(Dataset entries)
(** * ArmLengthSimulation: a shallow embedding of [src/index.ts]

    The program enumerates the ways of splitting a total length into
    segments, builds an [Arm] for each ordering and ranks the arms by the
    torque they exert at their base.

    Two kinds of JavaScript [number] appear in the source:
    - array indices, lengths and the integers handled by the partition
      search; they are modelled by [nat] and [Z].  The doubles of the
      source are exact on integers up to [2^53] in magnitude, which covers
      the run; [withinDoubles] names the inputs on which every number the
      search computes stays in that range;
    - physical quantities (masses, lengths, torques); the physical model is
      written once over an interface [Number] and read at two instances:
      IEEE 754 binary64 ([float], what the engine computes) and the real
      numbers ([R], exact arithmetic). *)

From Stdlib Require Import ZArith QArith List Bool Lia Permutation Sorted.
From Stdlib Require String Ascii DecimalString.
From Stdlib Require Import Floats.
From Stdlib Require Import Reals Lra.
Import ListNotations.

Set Implicit Arguments.
Set Warnings "-inexact-float".

(* ================================================================== *)
(** ** JavaScript array helpers *)
(* ================================================================== *)

Section ArrayHelpers.

Variables A B St : Type.

(** [for (let x of l) body], with a body that may fail to return. *)
Fixpoint forEachM (l : list A) (s : St) (body : A -> St -> option St) : option St :=
  match l with
  | [] => Some s
  | x :: l' =>
      match body x s with
      | Some s' => forEachM l' s' body
      | None => None
      end
  end.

== Activity ==
Word for word, restate the lines running from the one containing "match l with" through the final line of the records above, and nothing besides.

== Reply ==
  match l with
  | [] => Some s
  | x :: l' =>
      match body x s with
      | Some s' => forEachM l' s' body
      | None => None
      end
  end.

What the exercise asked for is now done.